Try it.
Repeat the following lines exactly and nothing else: the line containing "- intros (e" and each line after it through the end of the listing.

Material provided.
Lemma run_attempt_extends {Req Out D C} `{!ToolRuntime S Req Out D C, !ToolRuntimeLaws S Req Out D C} (req : Req) t attempt managed st :
  ∃ l, trace (run_attempt (D := D) (C := C) req t attempt managed st).1 = trace st ++ l.
Proof.
  pose proof (run_attempt_segment (D := D) (C := C) req t attempt managed st) as Hat. destruct (run_attempt _ _ _ _ _) as [st' [result deferred]].
  destruct Hat as (l & ? & _). eauto.
Qed.
Lemma retry_phase_extends {Req Out D C} `{!ToolRuntime S Req Out D C, !ToolRuntimeLaws S Req Out D C} (req : Req) t policy already output decision st :
  ∃ l, trace (retry_phase (D := D) (C := C) req t policy already output decision st).1 = trace st ++ l.
Proof.
  unfold retry_phase. destruct (denial_is_final _ _ _); [exists []; by rewrite app_nil_r|].
  destruct (should_bypass_approval _ _ && _); [apply run_attempt_extends|].
  match goal with |- context [review ?r ?t0 ?ctx ?s] => destruct (review_trace (D := D) (C := C) r t0 ctx s) as (asked & d & Ht & _);
    destruct (review r t0 ctx s) as [st' [error|]] end; cbn in Ht; [by eexists|].
  destruct (run_attempt_extends (D := D) (C := C) req t (attempt_in t SandboxNone None) (turn_managed_network t) st') as [l ->].
  rewrite Ht, <-app_assoc. by eexists.
Qed.
(** The first process of a patch that needs no approval. *)
Lemma patch_first_process e paths action t st exe :
  turn_sandbox t = LinuxSeccomp → turn_linux_sandbox_exe t = Some exe →
  ∃ command rest,
    trace (run (ToolRuntime0 := ApplyPatchRuntime) world_os (patch_request e paths action (Skip false None)) t (turn_policy t) st).1
    = trace st ++ [Ran LinuxSeccomp;
                   Executed command LinuxSeccomp (effective_file_system_sandbox_policy (turn_file_system_policy t) (eff_additional e))] ++ rest.
Proof.
  intros Hsb Hexe. set (req := patch_request e paths action (Skip false None)). unfold run.
  change (approval_phase (ToolRuntime0 := ApplyPatchRuntime) req t (turn_policy t) st) with (st, @inl bool (ToolError Output CodexErr) false).
  change (initial_sandbox (ToolRuntime0 := ApplyPatchRuntime) world_os req t) with (turn_sandbox t). rewrite Hsb.
  set (attempt := attempt_in t LinuxSeccomp (turn_linux_sandbox_exe t)).
  unfold run_attempt, begin_network_approval. cbn [network_approval_spec ApplyPatchRuntime tool_run]. unfold patch_run, env_for, transform.
  cbn [attempt attempt_in attempt_sandbox attempt_linux_sandbox_exe req_sandbox codex_linux_sandbox_exe]. rewrite Hexe. run_bind.
  unfold executing, on_session.
  match goal with |- context [execute_env ?x ?s] => destruct (execute_env x s) as [s1 result]; set (ex := x) end.
  cbn [session trace with_session log].
  match goal with |- context [Executed (exec_command ex) ?a ?b] => exists (exec_command ex) end.
  assert (Hdone : ∀ (l : list tool_event) a b, (l ++ [a]) ++ [b] = l ++ [a; b] ++ []) by (intros l a b; by rewrite <-app_assoc).
  destruct result as [out|[m|output decision|err]]; [exists []; apply Hdone|exists []; apply Hdone| |exists []; apply Hdone].
  match goal with |- context [retry_phase ?r ?t0 ?p ?a ?o ?d ?s] => destruct (retry_phase_extends (ToolRuntime0 := ApplyPatchRuntime) r t0 p a o d s) as [l Hl] end.
  rewrite Hl. exists l. cbn [trace with_session log]. by rewrite <-!app_assoc.
Qed.

(** Under [OnFailure] a patch writes outside the places the policy allows
    without anyone's approval: it is approved because its processes are
    sandboxed, and the sandbox of the first of them has been widened to the
    directories of its files. *)
Theorem on_failure_patch_widens_sandbox t action st f l exe :
  turn_policy t = OnFailure → turn_sandbox t = LinuxSeccomp → world_os = Linux → turn_linux_sandbox_exe t = Some exe →
  ¬ unsandboxed_policy (turn_sandbox_policy t) →
  is_absolute (turn_cwd t) = true → is_absolute (action_cwd action) = true →
  f ∈ file_paths_for_action action → canonical (dir_of f) →
  can_write_path_with_cwd (policy_for (grants_of (session st)) t) (dir_of f) (turn_cwd t) = Ok false →
  fs_kind (turn_file_system_policy t) = FsRestricted →
  resolved_entries_with_cwd (turn_file_system_policy t) (turn_cwd t) = Ok l → ¬ denied_at l (dir_of f) →
  ∃ st' r command pol rest, run_patch t action st = Ok (st', r)
    ∧ trace st' = trace st ++ [Ran LinuxSeccomp; Executed command LinuxSeccomp pol] ++ rest
    ∧ resolve_access_with_cwd pol (dir_of f) (turn_cwd t) = Ok Write.
Proof.
  intros Hp Hsb Hos Hexe Hu Hc Ha Hf Hcan Hw Hk Hl Hd. unfold run_patch.
  destruct (effective_patch_allows (grants_of (session st)) t action Hc Ha) as (e & -> & Hall & _).
  specialize (Hall f Hf Hw Hcan). run_bind. unfold apply_patch_decision.
  destruct (assess_justified world_os action (turn_policy t) (turn_sandbox_policy t) (policy_for (grants_of (session st)) t) (turn_cwd t)
    (turn_windows_level t) Hc) as (check & -> & Hj). run_bind.
  assert (Hne : changes action ≠ ∅).
  { intros He. unfold file_paths_for_action in Hf. rewrite He, map_to_list_empty in Hf. by apply elem_of_nil in Hf. }
  assert (Hm : may_write (turn_policy t) (policy_for (grants_of (session st)) t) (turn_cwd t) action) by by left.
  assert (He : enforceable world_os (turn_windows_level t) (turn_sandbox_policy t) LinuxSeccomp) by (right; by rewrite Hos).
  destruct check as [sb0 explicit| |reason]; cbv beta iota.
  2: { destruct Hj as (_ & _ & [Hx|[Hx|Hx]]); [congruence|done|by destruct (Hx LinuxSeccomp)]. }
  2: { destruct Hj as [[? _]|(_ & Hx & _)]; [done|]. by rewrite Hp in Hx. }
  destruct Hj as (-> & _). cbn [negb].
  destruct (patch_first_process e (file_paths_for_action action) action t st exe Hsb Hexe) as (command & rest & Ht).
  destruct (run _ _ _ _ _) as [st' [result deferred]]. cbn in Ht. eexists st', _, command, _, rest. split; [done|split; [exact Ht|]].
  destruct (eff_additional e) as [perms|]; [|done]. destruct (resolve_candidate_clean (dir_of f) (turn_cwd t)) as (c & Ec & Hce).
  { apply dir_of_clean. by eapply file_paths_clean. }
  pose proof (effective_scope (turn_file_system_policy t) perms (turn_cwd t) l (dir_of f) c Hk Hl Ec) as Hs. cbv zeta in Hs.
  destruct (additional_permission_roots perms) as [reads writes] eqn:Er. destruct Hs as (a & a' & _ & -> & _ & _ & _ & Hwr & _). f_equal.
  apply Hwr; [intros Hx; apply Hd; revert Hx; unfold denied_at, path_eq in *; by rewrite Hce|].
  injection Er as <- <-. cbn in Hall. rewrite <-dedup_roots_contains in Hall. apply contains_path_spec in Hall as (w & ? & ?).
  exists w. split; [done|]. unfold path_eq in *. congruence.
Qed.
End tool_laws.

(** * Witnesses *)

Definition plain_patch_world : PatchWorld plain_session mem_fs := {|
  files _ := safety_fs; grants_of _ := no_grants; extract_apply_patch_from_bash := no_heredoc; text_diff := no_diff |}.
#[local] Existing Instances plain_world plain_patch_world.
#[local] Instance patch_key : KeyJson str := Some.
Definition opt_patch : str := join [nl] [lit "*** Begin Patch"; lit "*** Add File: /opt/x"; lit "+y"; lit "*** End Patch"].
Definition opt_action : ApplyPatchAction :=
  {| changes := {[ lit "/opt/x" := Add (lit "y") ]}; action_patch := opt_patch; action_cwd := lit "/work" |}.
Definition patch_turn : TurnContext := {|
  turn_policy := OnFailure; turn_guardian := false; sub_id := lit "1"; turn_sandbox_policy := workspace_policy;
  turn_file_system_policy := perm_policy; turn_network_policy := NetRestricted; turn_windows_level := LevelDisabled;
  turn_cwd := lit "/work"; turn_linux_sandbox_exe := Some (lit "/bin/helper"); turn_legacy_landlock := false;
  turn_environment := ExecEnv.default_shell_environment_policy; turn_allow_login_shell := true; turn_managed_network := false |}.
Definition opt_run : outcome Empty_set (run_state plain_session * patch_result (str + ToolError str str)) :=
  run_patch patch_turn opt_action plain_start.
(** The first run of the patch is not approved by anyone; the second, without
    a sandbox, is. *)
Example opt_run_events :
  ∃ c d pol pol' r, opt_run = Ok r ∧ trace r.1 = [Ran LinuxSeccomp; Executed c LinuxSeccomp pol; Asked Approved; Decided Approved;
                                             Ran SandboxNone; Executed d SandboxNone pol'].
Proof. do 5 eexists. split; vm_compute; reflexivity. Qed.
Lemma patch_processes_are_authorised_witness :
  ∃ st' r, run_patch (NetworkProxy := unit) (Output := str) (CodexErr := str) (Process := nat) patch_turn opt_action plain_start = Ok (st', r)
    ∧ ∀ pre c sb pol post, trace st' = trace plain_start ++ pre ++ Executed c sb pol :: post →
        (∃ d, Decided d ∈ pre ∧ approves d = true)
        ∨ changes opt_action ≠ ∅ ∧ turn_policy patch_turn ≠ UnlessTrusted ∧ sb = turn_sandbox patch_turn
          ∧ may_write (turn_policy patch_turn) (policy_for (grants_of (session plain_start)) patch_turn) (turn_cwd patch_turn) opt_action.
Proof. apply (patch_processes_are_authorised (NetworkProxy := unit) (Output := str) (CodexErr := str) (Process := nat) patch_turn opt_action plain_start); reflexivity. Defined.
Lemma on_failure_patch_widens_sandbox_witness :
  ∃ st' r command pol rest, run_patch (NetworkProxy := unit) (Output := str) (CodexErr := str) (Process := nat) patch_turn opt_action plain_start = Ok (st', r)
    ∧ trace st' = trace plain_start ++ [Ran LinuxSeccomp; Executed command LinuxSeccomp pol] ++ rest
    ∧ resolve_access_with_cwd pol (dir_of (lit "/opt/x")) (turn_cwd patch_turn) = Ok Write.
Proof.
  apply (on_failure_patch_widens_sandbox (NetworkProxy := unit) (Output := str) (CodexErr := str) (Process := nat) patch_turn opt_action plain_start (lit "/opt/x") sample_entries (lit "/bin/helper"));
    try (vm_compute; reflexivity).
  - by intros [].
  - vm_compute. by left.
  - intros q E. assert (Hq : clean q).
    { apply clean_by. rewrite (is_absolute_path_eq _ _ E). unfold path_eq in E. rewrite E. vm_compute. reflexivity. }
    destruct (from_absolute_clean (H := perm_env) q Hq) as (y & Ey & Hy).
    change (path_eq (default q (ok (@from_absolute_path (@perm_path_env perm_env) q))) (dir_of (lit "/opt/x"))).
    rewrite Ey. exact (eq_trans Hy E).
  - intros (e & He & Hd). vm_compute in He. revert Hd.
    repeat (apply elem_of_cons in He as [->|He]; [vm_compute; intuition discriminate|]). by apply elem_of_nil in He.
Defined.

Solution to this task.
  - intros (e & He & Hd). vm_compute in He. revert Hd.
    repeat (apply elem_of_cons in He as [->|He]; [vm_compute; intuition discriminate|]). by apply elem_of_nil in He.
Defined.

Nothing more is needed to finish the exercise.